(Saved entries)
↓↓↓
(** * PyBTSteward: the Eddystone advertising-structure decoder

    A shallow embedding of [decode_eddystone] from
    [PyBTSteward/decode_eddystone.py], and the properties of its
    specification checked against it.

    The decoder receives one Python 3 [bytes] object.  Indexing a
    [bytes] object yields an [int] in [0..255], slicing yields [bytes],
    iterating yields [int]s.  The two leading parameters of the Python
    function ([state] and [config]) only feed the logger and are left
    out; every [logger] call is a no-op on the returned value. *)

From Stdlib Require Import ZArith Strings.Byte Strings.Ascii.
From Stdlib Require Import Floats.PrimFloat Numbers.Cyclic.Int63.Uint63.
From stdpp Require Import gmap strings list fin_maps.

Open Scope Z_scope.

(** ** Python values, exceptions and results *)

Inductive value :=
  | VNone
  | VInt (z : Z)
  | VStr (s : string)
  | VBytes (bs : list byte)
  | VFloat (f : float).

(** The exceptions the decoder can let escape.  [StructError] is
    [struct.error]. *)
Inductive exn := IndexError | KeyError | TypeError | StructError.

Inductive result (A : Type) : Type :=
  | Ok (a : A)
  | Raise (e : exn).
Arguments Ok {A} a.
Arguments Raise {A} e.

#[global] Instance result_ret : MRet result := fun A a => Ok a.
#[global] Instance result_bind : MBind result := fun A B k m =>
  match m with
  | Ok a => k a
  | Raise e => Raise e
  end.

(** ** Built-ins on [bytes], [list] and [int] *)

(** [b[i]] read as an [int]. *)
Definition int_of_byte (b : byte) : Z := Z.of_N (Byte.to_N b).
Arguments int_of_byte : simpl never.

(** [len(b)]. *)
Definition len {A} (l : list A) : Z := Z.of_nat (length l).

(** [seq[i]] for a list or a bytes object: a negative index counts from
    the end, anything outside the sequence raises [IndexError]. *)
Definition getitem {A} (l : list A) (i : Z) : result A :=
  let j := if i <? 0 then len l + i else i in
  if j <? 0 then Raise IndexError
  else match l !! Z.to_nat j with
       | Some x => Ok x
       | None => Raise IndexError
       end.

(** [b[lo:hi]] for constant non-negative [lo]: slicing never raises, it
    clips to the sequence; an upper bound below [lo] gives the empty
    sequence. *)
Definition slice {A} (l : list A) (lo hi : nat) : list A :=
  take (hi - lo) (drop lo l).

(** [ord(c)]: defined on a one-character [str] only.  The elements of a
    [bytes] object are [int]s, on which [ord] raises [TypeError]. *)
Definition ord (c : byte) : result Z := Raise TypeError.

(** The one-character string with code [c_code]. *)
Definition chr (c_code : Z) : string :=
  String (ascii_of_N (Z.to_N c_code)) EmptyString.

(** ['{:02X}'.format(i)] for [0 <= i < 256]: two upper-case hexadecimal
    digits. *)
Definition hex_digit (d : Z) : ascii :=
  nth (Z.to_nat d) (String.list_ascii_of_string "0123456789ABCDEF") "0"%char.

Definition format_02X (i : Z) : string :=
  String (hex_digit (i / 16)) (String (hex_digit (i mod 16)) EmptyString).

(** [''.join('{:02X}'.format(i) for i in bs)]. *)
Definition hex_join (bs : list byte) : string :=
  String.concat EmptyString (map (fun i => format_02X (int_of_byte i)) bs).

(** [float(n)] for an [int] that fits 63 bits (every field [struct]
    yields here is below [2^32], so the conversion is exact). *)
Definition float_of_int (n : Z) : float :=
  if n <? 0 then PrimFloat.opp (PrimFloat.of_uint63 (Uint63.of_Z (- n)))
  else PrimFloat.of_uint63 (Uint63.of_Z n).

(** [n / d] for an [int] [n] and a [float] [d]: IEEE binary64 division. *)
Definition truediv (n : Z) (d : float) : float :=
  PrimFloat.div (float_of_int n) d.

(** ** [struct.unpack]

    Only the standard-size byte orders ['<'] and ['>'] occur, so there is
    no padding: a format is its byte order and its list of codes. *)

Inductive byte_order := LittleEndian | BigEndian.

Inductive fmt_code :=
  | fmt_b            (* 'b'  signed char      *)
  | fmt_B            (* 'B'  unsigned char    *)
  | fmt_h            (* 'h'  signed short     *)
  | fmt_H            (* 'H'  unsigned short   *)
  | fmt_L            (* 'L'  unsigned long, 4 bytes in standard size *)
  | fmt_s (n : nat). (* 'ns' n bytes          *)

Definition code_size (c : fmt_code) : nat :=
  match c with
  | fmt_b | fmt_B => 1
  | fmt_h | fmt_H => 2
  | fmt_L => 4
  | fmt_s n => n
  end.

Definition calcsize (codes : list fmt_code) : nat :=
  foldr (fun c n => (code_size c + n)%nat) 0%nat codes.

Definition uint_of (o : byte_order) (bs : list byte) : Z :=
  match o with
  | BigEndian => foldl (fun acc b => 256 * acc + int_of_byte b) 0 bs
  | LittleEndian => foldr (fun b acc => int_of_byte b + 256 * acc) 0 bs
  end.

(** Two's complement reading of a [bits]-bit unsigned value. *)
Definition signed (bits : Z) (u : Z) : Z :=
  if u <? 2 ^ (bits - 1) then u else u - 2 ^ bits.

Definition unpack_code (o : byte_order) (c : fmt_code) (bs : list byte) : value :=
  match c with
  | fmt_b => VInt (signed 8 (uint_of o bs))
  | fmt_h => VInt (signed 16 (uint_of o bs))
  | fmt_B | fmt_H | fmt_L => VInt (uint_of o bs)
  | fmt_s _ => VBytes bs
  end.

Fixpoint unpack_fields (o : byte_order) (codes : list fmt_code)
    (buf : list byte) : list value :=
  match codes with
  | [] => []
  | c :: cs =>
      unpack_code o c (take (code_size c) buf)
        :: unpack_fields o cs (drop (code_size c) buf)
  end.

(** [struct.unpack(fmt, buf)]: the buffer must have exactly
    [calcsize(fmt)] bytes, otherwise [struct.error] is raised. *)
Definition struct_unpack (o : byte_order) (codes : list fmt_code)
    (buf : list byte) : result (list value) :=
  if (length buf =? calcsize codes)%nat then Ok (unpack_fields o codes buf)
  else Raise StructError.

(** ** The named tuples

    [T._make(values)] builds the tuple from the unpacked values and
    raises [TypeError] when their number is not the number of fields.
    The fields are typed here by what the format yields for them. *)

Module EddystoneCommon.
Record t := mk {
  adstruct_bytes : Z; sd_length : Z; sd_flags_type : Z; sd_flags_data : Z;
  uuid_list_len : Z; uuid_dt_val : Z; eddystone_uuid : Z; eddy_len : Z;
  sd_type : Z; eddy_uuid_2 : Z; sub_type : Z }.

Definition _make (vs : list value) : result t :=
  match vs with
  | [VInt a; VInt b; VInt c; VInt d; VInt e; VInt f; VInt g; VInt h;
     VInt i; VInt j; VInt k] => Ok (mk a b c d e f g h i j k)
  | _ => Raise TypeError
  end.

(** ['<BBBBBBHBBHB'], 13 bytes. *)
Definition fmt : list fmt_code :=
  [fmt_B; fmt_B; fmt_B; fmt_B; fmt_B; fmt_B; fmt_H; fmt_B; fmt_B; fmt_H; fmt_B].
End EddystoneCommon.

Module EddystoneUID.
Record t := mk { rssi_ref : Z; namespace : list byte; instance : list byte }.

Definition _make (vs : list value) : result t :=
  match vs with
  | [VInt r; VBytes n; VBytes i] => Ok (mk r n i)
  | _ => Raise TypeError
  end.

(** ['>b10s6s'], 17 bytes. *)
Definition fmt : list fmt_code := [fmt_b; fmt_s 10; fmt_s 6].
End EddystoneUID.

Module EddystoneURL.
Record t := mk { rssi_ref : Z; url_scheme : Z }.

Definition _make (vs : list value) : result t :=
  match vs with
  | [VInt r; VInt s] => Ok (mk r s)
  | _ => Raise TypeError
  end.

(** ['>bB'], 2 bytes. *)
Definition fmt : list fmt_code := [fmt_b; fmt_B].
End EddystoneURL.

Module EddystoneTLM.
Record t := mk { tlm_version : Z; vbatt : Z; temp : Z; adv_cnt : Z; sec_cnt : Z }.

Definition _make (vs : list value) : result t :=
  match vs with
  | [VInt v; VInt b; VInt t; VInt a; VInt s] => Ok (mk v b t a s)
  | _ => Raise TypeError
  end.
↑↑↑
» PROBLEM STATEMENT
Work through the entries, filtering for the string "PyBTSteward", and copy each line that holds it.

» RESPONSE BOX
(** * PyBTSteward: the Eddystone advertising-structure decoder
    [PyBTSteward/decode_eddystone.py], and the properties of its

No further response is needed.